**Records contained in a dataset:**
(* ===== verification/Jobs.v ===== *)
(** * The job pool

    Model of src/src/jobs.rs: bounded submission to a fixed set of workers with
    cooperative cancellation.  A job goes through the phases of [submit] and of
    its task closure; clients, workers and cancellation interleave freely.  The
    theorems show that outstanding jobs are counted exactly and bounded, that
    the bounded channel is never found full, and what result is delivered. *)

From S2P Require Import Prelude.
Local Open Scope Z_scope.

Module Jobs.

(** [State], behind [JobHandle]. *)
Record State : Type := mkState { cancelled : bool; finished : bool }.

(** A job: between the permit and the channel, queued, taken by a worker, past
    its first cancellation check, returned from the work, published, completed
    (callback returned and permit dropped), or refused by the channel. *)
Inductive Phase : Type :=
| Submitting
| Queued
| Taken
| Working
| Returned (r : Result unit)
| Finished (r : Result unit)
| Completed (r : Result unit)
| Unavailable.
Record Job : Type := mkJob { state : State; phase : Phase }.

(** [JobPool]: [channel] is the bounded queue, in order. *)
Record JobPool : Type := mkPool {
  capacity : Z;
  live : Z;
  channel : list nat;
  jobs : list Job }.

(** [JobPool::new]. *)
Definition new (workers cap : Z) : Result JobPool :=
  if (workers =? 0) || (cap <? workers)
  then Err (Message "job capacity must be >= nonzero worker count")
  else Ok (mkPool cap 0 [] []).

(** [JobHandle::cancel], [is_cancelled], [is_finished]. *)
Definition cancel (s : State) : State * bool :=
  if finished s then (s, false) else (mkState true (finished s), true).
Definition is_cancelled (s : State) : bool := cancelled s.
Definition is_finished (s : State) : bool := finished s.

(** [submit]: the permit ([fetch_update]) and then [try_send]. *)
Definition permit (p : JobPool) : Result (JobPool * nat) :=
  if live p <? capacity p then
    Ok (mkPool (capacity p) (live p + 1) (channel p) (jobs p ++ [mkJob (mkState false false) Submitting]),
        length (jobs p))
  else Err (Busy "job capacity is occupied").
Definition set_job (i : nat) (j : Job) (p : JobPool) : JobPool :=
  mkPool (capacity p) (live p) (channel p) (<[i := j]> (jobs p)).
Definition drop_permit (p : JobPool) : JobPool := mkPool (capacity p) (live p - 1) (channel p) (jobs p).
Definition try_send (i : nat) (p : JobPool) : JobPool * Result unit :=
  match jobs p !! i with
  | Some (mkJob s Submitting) =>
      if Z.of_nat (length (channel p)) <? capacity p then
        (mkPool (capacity p) (live p) (channel p ++ [i]) (<[i := mkJob s Queued]> (jobs p)), Ok tt)
      else (drop_permit (set_job i (mkJob s Unavailable) p), Err (Busy "job queue unavailable"))
  | _ => (p, Ok tt)
  end.

(** A worker receives the oldest task. *)
Definition recv (p : JobPool) : option JobPool :=
  match channel p with
  | [] => None
  | i :: rest =>
      match jobs p !! i with
      | Some (mkJob s Queued) => Some (mkPool (capacity p) (live p) rest (<[i := mkJob s Taken]> (jobs p)))
      | _ => None
      end
  end.

(** The task closure: the first check, the work ([None] is a panic), the locked
    publication, and the callback with the drop of the permit. *)
Definition begin_work (j : Job) : Job :=
  match j with
  | mkJob s Taken => mkJob s (if is_cancelled s then Returned (Err Cancelled) else Working)
  | _ => j
  end.
Definition end_work (r : option (Result unit)) (j : Job) : Job :=
  match j with
  | mkJob s Working => mkJob s (Returned (match r with Some r => r | None => Err (Message "job panicked") end))
  | _ => j
  end.
Definition finish (j : Job) : Job :=
  match j with
  | mkJob s (Returned r) =>
      mkJob (mkState (cancelled s) true) (Finished (if cancelled s then Err Cancelled else r))
  | _ => j
  end.
Definition complete (i : nat) (p : JobPool) : JobPool :=
  match jobs p !! i with
  | Some (mkJob s (Finished r)) => drop_permit (set_job i (mkJob s (Completed r)) p)
  | _ => p
  end.

(** [JobPool::outstanding]. *)
Definition outstanding (p : JobPool) : Z := live p.

(** ** Steps *)

Inductive step : JobPool → JobPool → Prop :=
| step_permit p p' i : permit p = Ok (p', i) → step p p'
| step_send p p' i r : try_send i p = (p', r) → step p p'
| step_recv p p' : recv p = Some p' → step p p'
| step_begin p i j : jobs p !! i = Some j → step p (set_job i (begin_work j) p)
| step_end p i j r : jobs p !! i = Some j → step p (set_job i (end_work r j) p)
| step_finish p i j : jobs p !! i = Some j → step p (set_job i (finish j) p)
| step_complete p i : step p (complete i p)
| step_cancel p i j : jobs p !! i = Some j → step p (set_job i (mkJob (cancel (state j)).1 (phase j)) p).
Definition reachable (p : JobPool) : Prop := ∃ workers cap p0, 0 <= workers ∧ new workers cap = Ok p0 ∧ rtc step p0 p.

(** ** Accounting *)

Definition holds_permit (j : Job) : Z :=
  match phase j with Completed _ | Unavailable => 0 | _ => 1 end.
Definition is_queued (j : Job) : Z := match phase j with Queued => 1 | _ => 0 end.

Global Arguments holds_permit !_ /.
Global Arguments is_queued !_ /.

(** A published result is the cancellation when one was requested in time. *)
Definition job_ok (j : Job) : Prop :=
  match phase j with
  | Finished r | Completed r => finished (state j) = true ∧ (cancelled (state j) = true → r = Err Cancelled)
  | Unavailable => False
  | _ => finished (state j) = false
  end.

Record Inv (p : JobPool) : Prop := {
  inv_live : live p = zsum holds_permit (jobs p);
  inv_bound : live p <= capacity p;
  inv_queue : Z.of_nat (length (channel p)) = zsum is_queued (jobs p);
  inv_jobs : Forall job_ok (jobs p);
  inv_channel : ∀ i, i ∈ channel p ↔ ∃ s, jobs p !! i = Some (mkJob s Queued);
  inv_nodup : NoDup (channel p) }.

Lemma zsum_insert {A} (f : A → Z) l i x y :
  l !! i = Some x → zsum f (<[i := y]> l) = zsum f l - f x + f y.
Proof.
  intros Hi. rewrite (zsum_perm f _ _ (insert_Permutation l i x y Hi)),
    (zsum_perm f _ _ (delete_Permutation l i x Hi)). simpl. lia.
Qed.

Lemma zsum_le {A} (f g : A → Z) l : (∀ x, f x <= g x) → zsum f l <= zsum g l.
Proof. intros Hfg. induction l as [|x l IH]; simpl; [lia|]. specialize (Hfg x). lia. Qed.

(** A phase change that keeps permit and place in the channel. *)
Lemma Inv_set i j j' p :
  jobs p !! i = Some j → holds_permit j' = holds_permit j → job_ok j' →
  (phase j' = Queued ↔ phase j = Queued) → Inv p → Inv (set_job i j' p).
Proof.
  intros Hi Hh Hok Hq []. assert (Hiq : is_queued j' = is_queued j).
  { unfold is_queued. destruct (phase j') eqn:E1, (phase j) eqn:E2; naive_solver. }
  split; simpl; try done.
  - rewrite (zsum_insert _ _ _ _ _ Hi). lia.
  - rewrite (zsum_insert _ _ _ _ _ Hi). lia.
  - by apply Forall_insert.
  - intros k. rewrite inv_channel0. destruct (decide (i = k)) as [<-|Hne].
    + rewrite list_lookup_insert_eq by by eapply lookup_lt_Some. rewrite Hi.
      split; intros [s Hs]; injection Hs as Hs.
      * exists (state j'). f_equal. destruct j'; simpl in *. f_equal. apply Hq. by subst j.
      * exists (state j). f_equal. destruct j; simpl in *. f_equal. apply Hq. by subst j'.
    + by rewrite list_lookup_insert_ne.
Qed.

Lemma job_ok_at p i j : Inv p → jobs p !! i = Some j → job_ok j.
Proof. intros HI Hi. pose proof (inv_jobs _ HI) as Hf. by eapply Forall_lookup_1. Qed.

(** The channel always has room: the sender holds a permit of its own. *)
Lemma channel_room p i s :
  Inv p → jobs p !! i = Some (mkJob s Submitting) → Z.of_nat (length (channel p)) < capacity p.
Proof.
  intros HI Hi. destruct HI as [Hl Hb Hq _ _ _]. rewrite Hq.
  enough (zsum is_queued (jobs p) < zsum holds_permit (jobs p)) by lia.
  rewrite (zsum_perm is_queued _ _ (delete_Permutation _ _ _ Hi)),
    (zsum_perm holds_permit _ _ (delete_Permutation _ _ _ Hi)). simpl.
  enough (zsum is_queued (delete i (jobs p)) <= zsum holds_permit (delete i (jobs p))) by lia.
  apply zsum_le. intros [? []]; unfold is_queued, holds_permit; simpl; lia.
Qed.

Lemma jobs_step_inv p p' : Inv p → step p p' → Inv p'.
Proof.
  intros HI Hs. destruct Hs as [p p' i Hp|p p' i r Hp|p p' Hp|p i j Hi|p i j r Hi|p i j Hi|p i|p i j Hi].
  - unfold permit in Hp. destruct (Z.ltb_spec (live p) (capacity p)); [|done]. injection Hp as <- _.
    destruct HI. split; simpl; rewrite ?zsum_app; simpl; try done; try lia.
    + apply Forall_app. split; [done|]. by apply Forall_singleton.
    + intros k. rewrite inv_channel0. split; intros [s Hs]; exists s.
      * by apply lookup_app_l_Some.
      * by apply lookup_snoc_Some in Hs as [[_ ?]|[_ [=]]].
  - unfold try_send in Hp. destruct (jobs p !! i) as [[s []]|] eqn:Hi; try by injection Hp as <- _.
    rewrite (proj2 (Z.ltb_lt _ _) (channel_room p i s HI Hi)) in Hp. injection Hp as <- _.
    destruct HI. split; simpl; try done.
    + rewrite (zsum_insert _ _ _ _ _ Hi). simpl. lia.
    + rewrite length_app, (zsum_insert _ _ _ _ _ Hi). simpl. lia.
    + apply Forall_insert; [done|]. by pose proof (Forall_lookup_1 _ _ _ _ inv_jobs0 Hi).
    + intros k. rewrite elem_of_app, list_elem_of_singleton, inv_channel0.
      destruct (decide (i = k)) as [<-|Hne].
      * rewrite list_lookup_insert_eq by by eapply lookup_lt_Some. split; [|by right]. intros _. by eexists.
      * rewrite list_lookup_insert_ne by done. split; [intros [?|?]; congruence|by left].
    + apply NoDup_app. split_and!; [done| |apply NoDup_singleton].
      intros k Hk ->%list_elem_of_singleton. apply inv_channel0 in Hk as [s' Hs']. congruence.
  - unfold recv in Hp. destruct (channel p) as [|i rest] eqn:Ec; [done|].
    destruct (jobs p !! i) as [[s []]|] eqn:Hi; try done. injection Hp as <-.
    destruct HI. rewrite Ec in *. apply NoDup_cons in inv_nodup0 as [Hni Hnd]. split; simpl; try done.
    + rewrite (zsum_insert _ _ _ _ _ Hi). simpl. lia.
    + rewrite (zsum_insert _ _ _ _ _ Hi). simpl. simpl in inv_queue0. lia.
    + apply Forall_insert; [done|]. by pose proof (Forall_lookup_1 _ _ _ _ inv_jobs0 Hi).
    + intros k. destruct (decide (i = k)) as [<-|Hne].
      * rewrite list_lookup_insert_eq by by eapply lookup_lt_Some. split; [done|]. by intros [? [=]].
      * rewrite list_lookup_insert_ne by done. rewrite <-inv_channel0, elem_of_cons. naive_solver.
  - pose proof (job_ok_at p i j HI Hi) as Hok. apply (Inv_set i j); try done; destruct j as [s []]; simpl in *; try done.
    all: by destruct (is_cancelled s).
  - pose proof (job_ok_at p i j HI Hi) as Hok. apply (Inv_set i j); try done; destruct j as [s []]; simpl in *; done.
  - pose proof (job_ok_at p i j HI Hi) as Hok. apply (Inv_set i j); try done; destruct j as [s []]; simpl in *; try done.
    split; [done|]. simpl. by intros ->.
  - unfold complete. destruct (jobs p !! i) as [[s []]|] eqn:Hi; try done.
    destruct HI. split; simpl; try done.
    + rewrite (zsum_insert _ _ _ _ _ Hi). simpl. lia.
    + lia.
    + rewrite (zsum_insert _ _ _ _ _ Hi). simpl. lia.
    + apply Forall_insert; [done|]. by pose proof (Forall_lookup_1 _ _ _ _ inv_jobs0 Hi).
    + intros k. rewrite inv_channel0. destruct (decide (i = k)) as [<-|Hne].
      * rewrite list_lookup_insert_eq by by eapply lookup_lt_Some. rewrite Hi. split; by intros [? [=]].
      * by rewrite list_lookup_insert_ne.
  - pose proof (job_ok_at p i j HI Hi) as Hok. apply (Inv_set i j); try done.
    destruct j as [[c f] ph]. unfold job_ok in *; simpl in *. unfold cancel. simpl.
    destruct ph; simpl in *; try done; try (by rewrite Hok); destruct Hok as [-> Hr]; simpl; done.
Qed.

Lemma jobs_reachable_inv p : reachable p → Inv p.
Proof.
  intros (workers & cap & p0 & Hw & Hn & Hr). assert (HI : Inv p0).
  { unfold new in Hn. destruct ((workers =? 0) || (cap <? workers)) eqn:E; [done|]. injection Hn as <-.
    to_prop. split; simpl; try done; try lia; try constructor.
    - by intros ?%elem_of_nil.
    - intros [s Hs]. by rewrite lookup_nil in Hs. }
  clear Hn. induction Hr; eauto using jobs_step_inv.
Qed.

(** Outstanding jobs are bounded and results follow cancellation: in every
    reachable state the live count is the number of jobs not yet completed and
    at most the capacity, no job was refused by a full channel, and a published
    result is [Cancelled] whenever the handle reports the cancellation. *)
Theorem jobs_bounded_and_cancellable p :
  reachable p →
  outstanding p = zsum holds_permit (jobs p) ∧ 0 <= outstanding p <= capacity p
  ∧ (∀ i j, jobs p !! i = Some j → phase j ≠ Unavailable)
  ∧ (∀ i j r, jobs p !! i = Some j → phase j = Finished r ∨ phase j = Completed r →
       is_finished (state j) = true ∧ (is_cancelled (state j) = true → r = Err Cancelled)
       ∧ (cancel (state j)).2 = false).
Proof.
  intros HI%jobs_reachable_inv. unfold outstanding. split_and!.
  - apply HI.
  - rewrite (inv_live _ HI). apply zsum_nonneg, Forall_forall. intros j _. unfold holds_permit. destruct (phase j); lia.
  - apply HI.
  - intros i j Hi E. pose proof (job_ok_at _ _ _ HI Hi) as Hok. unfold job_ok in Hok. by rewrite E in Hok.
  - intros i j r Hi E. pose proof (job_ok_at _ _ _ HI Hi) as Hok. unfold job_ok in Hok.
    assert (finished (state j) = true ∧ (cancelled (state j) = true → r = Err Cancelled)) as [Hf Hc]
      by by destruct E as [E|E]; rewrite E in Hok.
    split_and!; [done|done|]. unfold cancel. by rewrite Hf.
Qed.

(** One job, cancelled before a worker takes it. *)
Definition demo0 : JobPool := mkPool 2 0 [] [].
Definition demo1 : JobPool := mkPool 2 1 [0%nat] [mkJob (mkState true false) Queued].
Definition demo2 : JobPool := mkPool 2 0 [] [mkJob (mkState true true) (Completed (Err Cancelled))].

Lemma demo2_reachable : reachable demo2.
Proof.
  exists 1, 2, demo0. split_and!; [lia|reflexivity|].
  eapply rtc_l; [apply (step_permit _ _ 0); reflexivity|].
  eapply rtc_l; [apply (step_send _ _ 0 (Ok tt)); reflexivity|].
  eapply rtc_l; [by apply (step_cancel _ 0)|]. eapply rtc_l; [apply step_recv; reflexivity|].
  eapply rtc_l; [by apply (step_begin _ 0)|]. eapply rtc_l; [by apply (step_finish _ 0)|].
  eapply rtc_l; [apply (step_complete _ 0)|]. apply rtc_refl.
Qed.

Lemma jobs_bounded_and_cancellable_witness :
  jobs demo2 !! 0%nat = Some (mkJob (mkState true true) (Completed (Err Cancelled)))
  ∧ outstanding demo2 = zsum holds_permit (jobs demo2).
Proof. split; [reflexivity|]. exact (proj1 (jobs_bounded_and_cancellable demo2 demo2_reachable)). Defined.

End Jobs.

**WHAT IS EXPECTED:** Set down verbatim only the lines between the start of the data above and the line with "capacity : Z;", both boundaries included.

**ANSWER TO THE EXERCISE:**
(* ===== verification/Jobs.v ===== *)
(** * The job pool

    Model of src/src/jobs.rs: bounded submission to a fixed set of workers with
    cooperative cancellation.  A job goes through the phases of [submit] and of
    its task closure; clients, workers and cancellation interleave freely.  The
    theorems show that outstanding jobs are counted exactly and bounded, that
    the bounded channel is never found full, and what result is delivered. *)

From S2P Require Import Prelude.
Local Open Scope Z_scope.

Module Jobs.

(** [State], behind [JobHandle]. *)
Record State : Type := mkState { cancelled : bool; finished : bool }.

(** A job: between the permit and the channel, queued, taken by a worker, past
    its first cancellation check, returned from the work, published, completed
    (callback returned and permit dropped), or refused by the channel. *)
Inductive Phase : Type :=
| Submitting
| Queued
| Taken
| Working
| Returned (r : Result unit)
| Finished (r : Result unit)
| Completed (r : Result unit)
| Unavailable.
Record Job : Type := mkJob { state : State; phase : Phase }.

(** [JobPool]: [channel] is the bounded queue, in order. *)
Record JobPool : Type := mkPool {
  capacity : Z;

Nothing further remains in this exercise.